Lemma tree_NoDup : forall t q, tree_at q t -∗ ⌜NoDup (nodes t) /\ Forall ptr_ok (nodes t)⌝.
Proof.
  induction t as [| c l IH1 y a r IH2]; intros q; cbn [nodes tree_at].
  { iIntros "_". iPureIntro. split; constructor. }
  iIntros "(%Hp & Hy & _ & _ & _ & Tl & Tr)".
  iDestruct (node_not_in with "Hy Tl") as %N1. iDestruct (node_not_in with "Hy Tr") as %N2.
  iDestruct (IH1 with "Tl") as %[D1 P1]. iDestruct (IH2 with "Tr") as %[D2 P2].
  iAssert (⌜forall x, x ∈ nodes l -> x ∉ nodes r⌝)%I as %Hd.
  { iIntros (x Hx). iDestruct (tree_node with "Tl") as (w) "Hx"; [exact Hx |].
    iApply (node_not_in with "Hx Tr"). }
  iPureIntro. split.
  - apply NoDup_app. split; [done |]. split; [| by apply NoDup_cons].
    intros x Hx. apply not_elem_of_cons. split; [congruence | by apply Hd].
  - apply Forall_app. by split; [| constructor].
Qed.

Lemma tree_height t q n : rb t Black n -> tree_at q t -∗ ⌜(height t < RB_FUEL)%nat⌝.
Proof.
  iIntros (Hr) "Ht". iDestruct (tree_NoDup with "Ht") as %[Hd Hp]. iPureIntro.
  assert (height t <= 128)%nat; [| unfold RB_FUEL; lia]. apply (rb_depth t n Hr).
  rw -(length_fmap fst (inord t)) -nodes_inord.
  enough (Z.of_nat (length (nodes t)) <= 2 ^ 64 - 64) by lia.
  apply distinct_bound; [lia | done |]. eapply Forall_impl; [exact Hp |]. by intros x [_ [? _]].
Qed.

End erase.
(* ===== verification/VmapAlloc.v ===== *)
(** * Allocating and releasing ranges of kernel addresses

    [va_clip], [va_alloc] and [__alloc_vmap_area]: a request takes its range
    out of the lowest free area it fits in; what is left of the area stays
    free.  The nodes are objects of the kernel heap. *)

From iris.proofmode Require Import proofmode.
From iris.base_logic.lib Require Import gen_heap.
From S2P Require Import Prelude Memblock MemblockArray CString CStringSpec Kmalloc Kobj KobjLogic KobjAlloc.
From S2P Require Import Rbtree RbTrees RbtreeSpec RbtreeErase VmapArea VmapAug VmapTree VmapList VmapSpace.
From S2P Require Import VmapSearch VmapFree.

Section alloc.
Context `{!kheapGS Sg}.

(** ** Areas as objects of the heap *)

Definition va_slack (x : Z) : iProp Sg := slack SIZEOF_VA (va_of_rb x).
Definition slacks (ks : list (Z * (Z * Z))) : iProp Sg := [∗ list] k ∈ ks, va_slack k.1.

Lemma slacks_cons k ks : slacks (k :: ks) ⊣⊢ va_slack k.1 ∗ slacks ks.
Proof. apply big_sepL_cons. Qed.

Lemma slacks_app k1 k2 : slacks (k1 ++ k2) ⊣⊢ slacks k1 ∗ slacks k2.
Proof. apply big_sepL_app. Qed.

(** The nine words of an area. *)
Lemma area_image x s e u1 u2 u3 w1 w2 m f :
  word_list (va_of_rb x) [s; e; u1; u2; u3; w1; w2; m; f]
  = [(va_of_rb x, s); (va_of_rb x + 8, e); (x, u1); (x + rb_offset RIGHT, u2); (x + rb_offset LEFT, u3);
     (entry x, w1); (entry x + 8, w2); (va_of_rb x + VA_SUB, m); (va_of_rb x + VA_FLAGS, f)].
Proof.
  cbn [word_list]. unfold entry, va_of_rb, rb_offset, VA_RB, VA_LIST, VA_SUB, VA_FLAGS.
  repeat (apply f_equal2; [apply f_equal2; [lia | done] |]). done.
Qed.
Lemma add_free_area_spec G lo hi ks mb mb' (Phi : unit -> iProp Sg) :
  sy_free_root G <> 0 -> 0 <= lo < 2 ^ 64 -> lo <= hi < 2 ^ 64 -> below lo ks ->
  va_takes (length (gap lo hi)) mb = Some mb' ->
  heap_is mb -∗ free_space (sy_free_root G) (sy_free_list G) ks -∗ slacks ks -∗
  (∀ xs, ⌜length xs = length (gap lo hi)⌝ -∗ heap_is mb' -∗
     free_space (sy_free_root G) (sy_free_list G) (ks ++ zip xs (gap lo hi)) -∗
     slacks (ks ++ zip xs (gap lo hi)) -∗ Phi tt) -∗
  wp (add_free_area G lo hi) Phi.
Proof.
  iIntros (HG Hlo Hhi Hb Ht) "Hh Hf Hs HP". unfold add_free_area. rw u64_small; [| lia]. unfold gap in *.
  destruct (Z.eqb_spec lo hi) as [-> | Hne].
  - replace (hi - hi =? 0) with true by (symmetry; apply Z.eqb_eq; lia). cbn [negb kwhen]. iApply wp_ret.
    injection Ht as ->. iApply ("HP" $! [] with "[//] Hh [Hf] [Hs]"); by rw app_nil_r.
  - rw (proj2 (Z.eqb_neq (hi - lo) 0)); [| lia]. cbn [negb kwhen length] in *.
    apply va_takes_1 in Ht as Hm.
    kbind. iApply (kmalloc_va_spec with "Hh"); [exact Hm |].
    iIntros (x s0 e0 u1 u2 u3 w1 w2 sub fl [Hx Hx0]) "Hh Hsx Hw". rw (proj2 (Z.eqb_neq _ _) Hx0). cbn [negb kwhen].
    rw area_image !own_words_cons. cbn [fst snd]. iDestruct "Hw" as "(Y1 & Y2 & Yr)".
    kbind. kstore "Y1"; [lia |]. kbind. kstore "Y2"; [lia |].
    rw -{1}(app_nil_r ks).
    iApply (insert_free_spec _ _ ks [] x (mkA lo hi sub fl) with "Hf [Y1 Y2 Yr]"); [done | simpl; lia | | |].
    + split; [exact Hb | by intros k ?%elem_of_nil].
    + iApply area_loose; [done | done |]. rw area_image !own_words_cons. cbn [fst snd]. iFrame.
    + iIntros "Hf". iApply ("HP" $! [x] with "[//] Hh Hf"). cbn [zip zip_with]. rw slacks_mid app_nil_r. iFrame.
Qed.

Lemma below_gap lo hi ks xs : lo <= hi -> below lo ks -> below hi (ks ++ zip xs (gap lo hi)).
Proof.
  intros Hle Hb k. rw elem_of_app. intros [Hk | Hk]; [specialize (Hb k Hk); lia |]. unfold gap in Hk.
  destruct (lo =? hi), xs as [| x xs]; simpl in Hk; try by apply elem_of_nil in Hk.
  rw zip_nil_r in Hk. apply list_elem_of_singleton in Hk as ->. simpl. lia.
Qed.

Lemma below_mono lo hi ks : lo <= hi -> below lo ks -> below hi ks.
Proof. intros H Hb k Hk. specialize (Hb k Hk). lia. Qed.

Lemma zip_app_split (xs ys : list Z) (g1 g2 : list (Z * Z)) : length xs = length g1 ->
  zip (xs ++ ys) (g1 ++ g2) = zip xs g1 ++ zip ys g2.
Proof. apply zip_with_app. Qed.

++++++++

= Problem details =
This exercise requires that all of the entries be repeated exactly.

= Solution =
Lemma tree_NoDup : forall t q, tree_at q t -∗ ⌜NoDup (nodes t) /\ Forall ptr_ok (nodes t)⌝.
Proof.
  induction t as [| c l IH1 y a r IH2]; intros q; cbn [nodes tree_at].
  { iIntros "_". iPureIntro. split; constructor. }
  iIntros "(%Hp & Hy & _ & _ & _ & Tl & Tr)".
  iDestruct (node_not_in with "Hy Tl") as %N1. iDestruct (node_not_in with "Hy Tr") as %N2.
  iDestruct (IH1 with "Tl") as %[D1 P1]. iDestruct (IH2 with "Tr") as %[D2 P2].
  iAssert (⌜forall x, x ∈ nodes l -> x ∉ nodes r⌝)%I as %Hd.
  { iIntros (x Hx). iDestruct (tree_node with "Tl") as (w) "Hx"; [exact Hx |].
    iApply (node_not_in with "Hx Tr"). }
  iPureIntro. split.
  - apply NoDup_app. split; [done |]. split; [| by apply NoDup_cons].
    intros x Hx. apply not_elem_of_cons. split; [congruence | by apply Hd].
  - apply Forall_app. by split; [| constructor].
Qed.

Lemma tree_height t q n : rb t Black n -> tree_at q t -∗ ⌜(height t < RB_FUEL)%nat⌝.
Proof.
  iIntros (Hr) "Ht". iDestruct (tree_NoDup with "Ht") as %[Hd Hp]. iPureIntro.
  assert (height t <= 128)%nat; [| unfold RB_FUEL; lia]. apply (rb_depth t n Hr).
  rw -(length_fmap fst (inord t)) -nodes_inord.
  enough (Z.of_nat (length (nodes t)) <= 2 ^ 64 - 64) by lia.
  apply distinct_bound; [lia | done |]. eapply Forall_impl; [exact Hp |]. by intros x [_ [? _]].
Qed.

End erase.
(* ===== verification/VmapAlloc.v ===== *)
(** * Allocating and releasing ranges of kernel addresses

    [va_clip], [va_alloc] and [__alloc_vmap_area]: a request takes its range
    out of the lowest free area it fits in; what is left of the area stays
    free.  The nodes are objects of the kernel heap. *)

From iris.proofmode Require Import proofmode.
From iris.base_logic.lib Require Import gen_heap.
From S2P Require Import Prelude Memblock MemblockArray CString CStringSpec Kmalloc Kobj KobjLogic KobjAlloc.
From S2P Require Import Rbtree RbTrees RbtreeSpec RbtreeErase VmapArea VmapAug VmapTree VmapList VmapSpace.
From S2P Require Import VmapSearch VmapFree.

Section alloc.
Context `{!kheapGS Sg}.

(** ** Areas as objects of the heap *)

Definition va_slack (x : Z) : iProp Sg := slack SIZEOF_VA (va_of_rb x).
Definition slacks (ks : list (Z * (Z * Z))) : iProp Sg := [∗ list] k ∈ ks, va_slack k.1.

Lemma slacks_cons k ks : slacks (k :: ks) ⊣⊢ va_slack k.1 ∗ slacks ks.
Proof. apply big_sepL_cons. Qed.

Lemma slacks_app k1 k2 : slacks (k1 ++ k2) ⊣⊢ slacks k1 ∗ slacks k2.
Proof. apply big_sepL_app. Qed.

(** The nine words of an area. *)
Lemma area_image x s e u1 u2 u3 w1 w2 m f :
  word_list (va_of_rb x) [s; e; u1; u2; u3; w1; w2; m; f]
  = [(va_of_rb x, s); (va_of_rb x + 8, e); (x, u1); (x + rb_offset RIGHT, u2); (x + rb_offset LEFT, u3);
     (entry x, w1); (entry x + 8, w2); (va_of_rb x + VA_SUB, m); (va_of_rb x + VA_FLAGS, f)].
Proof.
  cbn [word_list]. unfold entry, va_of_rb, rb_offset, VA_RB, VA_LIST, VA_SUB, VA_FLAGS.
  repeat (apply f_equal2; [apply f_equal2; [lia | done] |]). done.
Qed.
Lemma add_free_area_spec G lo hi ks mb mb' (Phi : unit -> iProp Sg) :
  sy_free_root G <> 0 -> 0 <= lo < 2 ^ 64 -> lo <= hi < 2 ^ 64 -> below lo ks ->
  va_takes (length (gap lo hi)) mb = Some mb' ->
  heap_is mb -∗ free_space (sy_free_root G) (sy_free_list G) ks -∗ slacks ks -∗
  (∀ xs, ⌜length xs = length (gap lo hi)⌝ -∗ heap_is mb' -∗
     free_space (sy_free_root G) (sy_free_list G) (ks ++ zip xs (gap lo hi)) -∗
     slacks (ks ++ zip xs (gap lo hi)) -∗ Phi tt) -∗
  wp (add_free_area G lo hi) Phi.
Proof.
  iIntros (HG Hlo Hhi Hb Ht) "Hh Hf Hs HP". unfold add_free_area. rw u64_small; [| lia]. unfold gap in *.
  destruct (Z.eqb_spec lo hi) as [-> | Hne].
  - replace (hi - hi =? 0) with true by (symmetry; apply Z.eqb_eq; lia). cbn [negb kwhen]. iApply wp_ret.
    injection Ht as ->. iApply ("HP" $! [] with "[//] Hh [Hf] [Hs]"); by rw app_nil_r.
  - rw (proj2 (Z.eqb_neq (hi - lo) 0)); [| lia]. cbn [negb kwhen length] in *.
    apply va_takes_1 in Ht as Hm.
    kbind. iApply (kmalloc_va_spec with "Hh"); [exact Hm |].
    iIntros (x s0 e0 u1 u2 u3 w1 w2 sub fl [Hx Hx0]) "Hh Hsx Hw". rw (proj2 (Z.eqb_neq _ _) Hx0). cbn [negb kwhen].
    rw area_image !own_words_cons. cbn [fst snd]. iDestruct "Hw" as "(Y1 & Y2 & Yr)".
    kbind. kstore "Y1"; [lia |]. kbind. kstore "Y2"; [lia |].
    rw -{1}(app_nil_r ks).
    iApply (insert_free_spec _ _ ks [] x (mkA lo hi sub fl) with "Hf [Y1 Y2 Yr]"); [done | simpl; lia | | |].
    + split; [exact Hb | by intros k ?%elem_of_nil].
    + iApply area_loose; [done | done |]. rw area_image !own_words_cons. cbn [fst snd]. iFrame.
    + iIntros "Hf". iApply ("HP" $! [x] with "[//] Hh Hf"). cbn [zip zip_with]. rw slacks_mid app_nil_r. iFrame.
Qed.

Lemma below_gap lo hi ks xs : lo <= hi -> below lo ks -> below hi (ks ++ zip xs (gap lo hi)).
Proof.
  intros Hle Hb k. rw elem_of_app. intros [Hk | Hk]; [specialize (Hb k Hk); lia |]. unfold gap in Hk.
  destruct (lo =? hi), xs as [| x xs]; simpl in Hk; try by apply elem_of_nil in Hk.
  rw zip_nil_r in Hk. apply list_elem_of_singleton in Hk as ->. simpl. lia.
Qed.

Lemma below_mono lo hi ks : lo <= hi -> below lo ks -> below hi ks.
Proof. intros H Hb k Hk. specialize (Hb k Hk). lia. Qed.

Lemma zip_app_split (xs ys : list Z) (g1 g2 : list (Z * Z)) : length xs = length g1 ->
  zip (xs ++ ys) (g1 ++ g2) = zip xs g1 ++ zip ys g2.
Proof. apply zip_with_app. Qed.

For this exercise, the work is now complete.